Riethmueller notes, “They only receive these equity grants last minute.” He calls this activity “11th-hour options discounting.”
In his article, Riethmueller examined 121 biotech firms targeting IPOs from 2017 to 2021. He found that 74 options were granted to executives and employees within 90 days before the IPO, with an average discount of 48% compared to the IPO price.
Zoom, Beyond Meat, and Eventbrite are among the companies that also granted cheap stock options to their top executives and employees before their IPOs. Riethmueller consolidated his findings by thoroughly reviewing records and collecting non-public letters between the Securities and Exchange Commission and individual companies via the Freedom of Information Act.
Riethmueller found that by pricing the options at the last minute, companies virtually guarantee that the recipients will have an unexpected windfall on the first trading day. This lesser-known practice has become extremely popular with young companies often using cheap stock options as a way to attract C-suite executives. Companies often do not disclose the number of options allocated to individual executives until the night before the trading day, after the IPO price has been set.
Less than a month before the IPO, a small Boston-based biotech company called Galecto granted its top executives nearly a million stock options, each priced at $7.70.
Meanwhile, after the IPO, the stock price was set at $15 per share based on investor interest. So more than half of those deeply discounted options belonged to the company’s executives. When Galecto went public on October 28, 2020, the value of the executives’ stock options increased by $4 million.
By withholding information before the IPO, Galecto denied investors an accurate assessment of whether to buy its stock at $15. The information asymmetry also means investors did not fully assess Galecto’s compensation cost and whether the benefits to the top executives were aligned with their interests.
Galecto spokesperson Sandya von der Weid wrote in an email that the company could not grant options earlier because they had to wait for the completion of the private capital round before they could determine their valuation. She added, “These grants were proposed by an independent compensation adviser and approved by Galecto’s board of directors.”
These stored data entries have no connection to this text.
(** * HugeAllocator (src/util/huge_alloc.h): a shallow embedding and its properties

    The allocator keeps a list of SHM regions obtained from the kernel, a
    freelist of 4K pages and four counters.  All of its arithmetic is on
    [size_t], which we write as [Z] with the wrap-around at [2^64] spelled
    out.  Addresses ([void *]) are 64-bit values as well.

    The kernel (shmget, shmat, mbind) and the key generator are not part of
    the class: they are an explicit world that answers the calls of
    [reserve_hugepages] from a script.  The destructor and [delete_shm] are
    left out: nothing below is about teardown. *)

From Stdlib Require Import ZArith Lia.
From stdpp Require Import base tactics list.

Local Open Scope Z_scope.

(** ** Machine integers *)

Definition two64 : Z := 18446744073709551616.

(** [size_t] and [uintptr_t] arithmetic *)
Definition wrap (x : Z) : Z := x mod two64.
Arguments wrap : simpl never.

Definition is_size_t (x : Z) : Prop := 0 <= x < two64.

(** ** Constants *)

(** Modelled from the spec: [KB] and [MB] are macros of common.h, which is
    not among the sources; the spec writes 4 KiB and 2 MiB. *)
Definition KB (x : Z) : Z := x * 1024.
Definition MB (x : Z) : Z := x * 1024 * 1024.

(** Modelled from the spec: [kPageSize] is declared in common.h; the spec
    says "page size P = 4 KiB". *)
Definition kPageSize : Z := 4096.

(** Modelled from the spec: [kHugepageSize] is declared in common.h; the
    spec says "Hugepage size H = 2 MiB". *)
Definition kHugepageSize : Z := 2097152.

(** [256 * 1024 * 1024 * 1024ull] *)
Definition kMaxAllocSize : Z := 274877906944.

(** Modelled from the spec: [round_up<kHugepageSize>] is a template of
    common.h; the spec calls it [round_up_to(n, H)], the request rounded up
    to a whole number of hugepages.  The result is a [size_t]. *)
Definition round_up (x : Z) : Z :=
  wrap ((x + (kHugepageSize - 1)) / kHugepageSize * kHugepageSize).

(** errno values tested by [reserve_hugepages] *)
Definition ENOMEM : Z := 12.
Definition EACCES : Z := 13.
Definition EEXIST : Z := 17.
Definition EINVAL : Z := 22.

(** [nullptr] *)
Definition nullptr : Z := 0.

(** ** Data *)

(** [struct shm_region_t] *)
Record shm_region_t := {
  key : Z;
  base_buf : Z;
  size : Z;
  cur_buf : Z;
  free_hugepages : Z
}.

(** The data members of [class HugeAllocator] ([slow_rand] belongs to the
    world below). *)
Record HugeAllocator := {
  numa_node : Z;
  shm_list : list shm_region_t;
  page_freelist : list Z;
  tot_free_hugepages : Z;
  prev_allocation_size : Z;
  tot_memory_reserved : Z;
  tot_memory_allocated : Z
}.

(** ** The world

    One [attempt] answers one turn of the [while (true)] loop of
    [reserve_hugepages]: the number drawn from [slow_rand], what [shmget]
    returns and the [errno] it leaves, and, for the turn that leaves the
    loop, what [shmat] and [mbind] return. *)
Record attempt := {
  att_rand : Z;
  att_shmget : Z;
  att_errno : Z;
  att_shmat : Z;
  att_mbind : Z
}.

(** A [shmget] call as the kernel saw it. *)
Record shm_call := {
  call_key : Z;
  call_size : Z;
  call_ret : Z;
  call_errno : Z
}.

Record world := {
  script : list attempt;            (* answers still to come *)
  segments : list (Z * Z);          (* attached segments: address, bytes *)
  shm_log : list shm_call           (* every shmget call so far *)
}.

Record machine := {
  self : HugeAllocator;
  os : world
}.

(** ** Outcomes of a call *)

Inductive runtime_error :=
| insufficient_permissions            (* EACCES *)
| shmmax_mismatch (sz : Z)            (* EINVAL *)
| unexpected_error (errno : Z).       (* default *)

(** The [assert]s of the file, by line. *)
Inductive assertion :=
| assert_region_size          (* size % kHugepageSize == 0 *)
| assert_initial_size         (* initial_size > 0 && initial_size <= kMaxAllocSize *)
| assert_numa_node            (* numa_node <= kMaxNumaNodes *)
| assert_freelist_nonempty    (* page_freelist.size() > 0 *)
| assert_page_aligned         (* (uintptr_t)page % KB(4) == 0 *)
| assert_huge_size            (* size >= kHugepageSize && size <= kMaxAllocSize *)
| assert_reserved_multiple    (* tot_memory_reserved % kHugepageSize == 0 *)
| assert_allocated_multiple   (* tot_memory_allocated % kPageSize == 0 *)
| assert_enough_hugepages.    (* shm_region.free_hugepages >= num_hugepages *)

(** The three [exit(-1)] of the allocation path. *)
Inductive exit_site :=
| exit_alloc_page             (* "We should never get here" *)
| exit_shmat
| exit_mbind.

Inductive res (A : Type) : Type :=
| Ok (a : A) (m : machine)                (* the call returns *)
| Throw (e : runtime_error) (m : machine) (* std::runtime_error leaves the call *)
| Exit (s : exit_site)                    (* the process exits *)
| AssertFail (a : assertion)              (* an assert aborts *)
| Undefined                               (* back() of an empty vector, a dangling reference *)
| Diverge                                 (* a loop of the allocator never ends *)
| Starved                                 (* the script has no answer left *)
| Unrealizable.                           (* the script answers what no kernel answers *)

Arguments Ok {A} a m.
Arguments Throw {A} e m.
Arguments Exit {A} s.
Arguments AssertFail {A} a.
Arguments Undefined {A}.
Arguments Diverge {A}.
Arguments Starved {A}.
Arguments Unrealizable {A}.

Definition M (A : Type) : Type := machine -> res A.

Definition ret {A} (a : A) : M A := fun m => Ok a m.

Definition bind {A B} (c : M A) (k : A -> M B) : M B := fun m =>
  match c m with
  | Ok a m' => k a m'
  | Throw e m' => Throw e m'
  | Exit s => Exit s
  | AssertFail a => AssertFail a
  | Undefined => Undefined
  | Diverge => Diverge
  | Starved => Starved
  | Unrealizable => Unrealizable
  end.

Declare Scope alloc_scope.
Delimit Scope alloc_scope with alloc.
Notation "'do' x <- c ; k" := (bind c (fun x => k))
  (at level 10, x name, c at level 100, k at level 200) : alloc_scope.
Local Open Scope alloc_scope.

Definition get : M HugeAllocator := fun m => Ok (self m) m.

Definition put (a : HugeAllocator) : M unit := fun m =>
  Ok tt {| self := a; os := os m |}.

Definition assert (a : assertion) (b : bool) : M unit := fun m =>
  if b then Ok tt m else AssertFail a.

(** Field updates *)
Definition set_shm_list (l : list shm_region_t) (a : HugeAllocator) :=
  {| numa_node := numa_node a; shm_list := l; page_freelist := page_freelist a;
     tot_free_hugepages := tot_free_hugepages a;
     prev_allocation_size := prev_allocation_size a;
     tot_memory_reserved := tot_memory_reserved a;
     tot_memory_allocated := tot_memory_allocated a |}.

Definition set_page_freelist (l : list Z) (a : HugeAllocator) :=
  {| numa_node := numa_node a; shm_list := shm_list a; page_freelist := l;
     tot_free_hugepages := tot_free_hugepages a;
     prev_allocation_size := prev_allocation_size a;
     tot_memory_reserved := tot_memory_reserved a;
     tot_memory_allocated := tot_memory_allocated a |}.

Definition set_tot_free_hugepages (n : Z) (a : HugeAllocator) :=
  {| numa_node := numa_node a; shm_list := shm_list a;
     page_freelist := page_freelist a; tot_free_hugepages := n;
     prev_allocation_size := prev_allocation_size a;
     tot_memory_reserved := tot_memory_reserved a;
     tot_memory_allocated := tot_memory_allocated a |}.

Definition set_prev_allocation_size (n : Z) (a : HugeAllocator) :=
  {| numa_node := numa_node a; shm_list := shm_list a;
     page_freelist := page_freelist a;
     tot_free_hugepages := tot_free_hugepages a; prev_allocation_size := n;
     tot_memory_reserved := tot_memory_reserved a;
     tot_memory_allocated := tot_memory_allocated a |}.

Definition set_tot_memory_reserved (n : Z) (a : HugeAllocator) :=
  {| numa_node := numa_node a; shm_list := shm_list a;
     page_freelist := page_freelist a;
     tot_free_hugepages := tot_free_hugepages a;
     prev_allocation_size := prev_allocation_size a;
     tot_memory_reserved := n;
     tot_memory_allocated := tot_memory_allocated a |}.

Definition set_tot_memory_allocated (n : Z) (a : HugeAllocator) :=
  {| numa_node := numa_node a; shm_list := shm_list a;
     page_freelist := page_freelist a;
     tot_free_hugepages := tot_free_hugepages a;
     prev_allocation_size := prev_allocation_size a;
     tot_memory_reserved := tot_memory_reserved a;
     tot_memory_allocated := n |}.

Definition modify (f : HugeAllocator -> HugeAllocator) : M unit := fun m =>
  Ok tt {| self := f (self m); os := os m |}.

Definition throw {A} (e : runtime_error) : M A := fun m => Throw e m.

Definition stop {A} (r : res A) : M A := fun _ => r.

(** ** The kernel side

    The script is free to answer anything, with two exceptions that make a
    run [Unrealizable]: [shmget] does not create a segment of 0 bytes (it
    fails with EINVAL below SHMMIN), and a mapping that [mbind] accepted is
    a range of the 64-bit address space that overlaps no segment attached
    before.  Failures of [shmat] and of [mbind] are answers like any
    other. *)

(** The byte ranges [x] and [y] (address, length) share no address. *)
Definition apart (x y : Z * Z) : bool :=
  (x.1 + x.2 <=? y.1) || (y.1 + y.2 <=? x.1).

(** What a kernel can hand out as a bound mapping: a range of at least one
    byte whose end is still an address, away from every segment that is
    attached already. *)
Definition mappable (segs : list (Z * Z)) (buf sz : Z) : bool :=
  (0 <? sz) && (0 <=? buf) && (buf + sz <? two64) &&
  forallb (apart (buf, sz)) segs.

(** [shmget(shm_key, size, IPC_CREAT | IPC_EXCL | 0666 | SHM_HUGETLB)]
    answered by [a]; [rest] is what remains of the script. *)
Definition sys_shmget (shm_key sz : Z) (a : attempt) (rest : list attempt)
  : M unit := fun m =>
  Ok tt {| self := self m;
           os := {| script := rest;
                    segments := segments (os m);
                    shm_log := shm_log (os m) ++
                      [{| call_key := shm_key; call_size := sz;
                          call_ret := att_shmget a;
                          call_errno := att_errno a |}] |} |}.

(** [shmat] followed by a successful [mbind]: the segment is attached at
    [buf]. *)
Definition sys_attach (buf sz : Z) : M unit := fun m =>
  if mappable (segments (os m)) buf sz then
    Ok tt {| self := self m;
             os := {| script := script (os m);
                      segments := segments (os m) ++ [(buf, sz)];
                      shm_log := shm_log (os m) |} |}
  else Unrealizable.

(** ** [HugeAllocator], private part *)

(** [static_cast<int>(slow_rand.next_u64())] *)
Definition to_int (u : Z) : Z :=
  let x := u mod 4294967296 in
  if x <? 2147483648 then x else x - 4294967296.

(** [std::abs] on [int] *)
Definition std_abs (x : Z) : Z := if x =? -2147483648 then x else Z.abs x.

(** [shm_region_t(int key, void *buf, size_t size)] *)
Definition shm_region_t_ctor (k buf sz : Z) : M shm_region_t :=
  do _ <- assert assert_region_size (sz mod kHugepageSize =? 0);
  ret {| key := k; base_buf := buf; size := sz; cur_buf := buf;
         free_hugepages := sz / kHugepageSize |}.

(** [pop_hugepages(shm_region, num_hugepages)]; the reference [shm_region]
    is the position [i] of the region in [shm_list]. *)
Definition pop_hugepages (i : nat) (num_hugepages : Z) : M unit :=
  do s <- get;
  match shm_list s !! i with
  | None => stop Undefined
  | Some shm_region =>
      do _ <- assert assert_enough_hugepages
                (num_hugepages <=? free_hugepages shm_region);
      let popped :=
        {| key := key shm_region;
           base_buf := base_buf shm_region;
           size := size shm_region;
           cur_buf := wrap (cur_buf shm_region +
                            wrap (num_hugepages * kHugepageSize));
           free_hugepages := wrap (free_hugepages shm_region - num_hugepages) |} in
      do _ <- modify (fun s => set_shm_list (<[i := popped]> (shm_list s)) s);
      modify (fun s =>
        set_tot_free_hugepages (wrap (tot_free_hugepages s - num_hugepages)) s)
  end.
Stock options, which allow holders to periodically purchase a company’s stock at a predetermined price within a few years, are a popular part of the compensation packages of senior executives.
Under regulations set by the SEC, public companies can only issue stock options at market price (or face severe tax consequences) and must disclose them to senior executives and other insiders within two days of granting them. By setting the exercise price of the options at market price, companies create an incentive for executives to increase stock value at the time the options are granted. A higher stock price is generally good for all investors.
In the late 1990s and early 2000s, over 100 companies pegged option grant dates to the days their stocks were at their lowest levels; backdating these dates allowed executives to receive larger financial rewards.
These timing enabled their executives to immediately benefit as the stocks appreciated, making them “rich” overnight, at least on paper. The latter companies eventually became targets of lawsuits and huge fines by the SEC. Some executives were sentenced to prison.
The SEC also requires private companies to disclose clearly the stock options they grant to their top executives. However, unlike public companies, private companies only have to disclose those detailed information for their complete financial year before their IPO.
Erik Lie, a finance professor at the University of Iowa who discovered the timing issues with stock options, recently read Riethmueller’s article. “To me, it’s a simple game – you get the stock at a very cheap price.”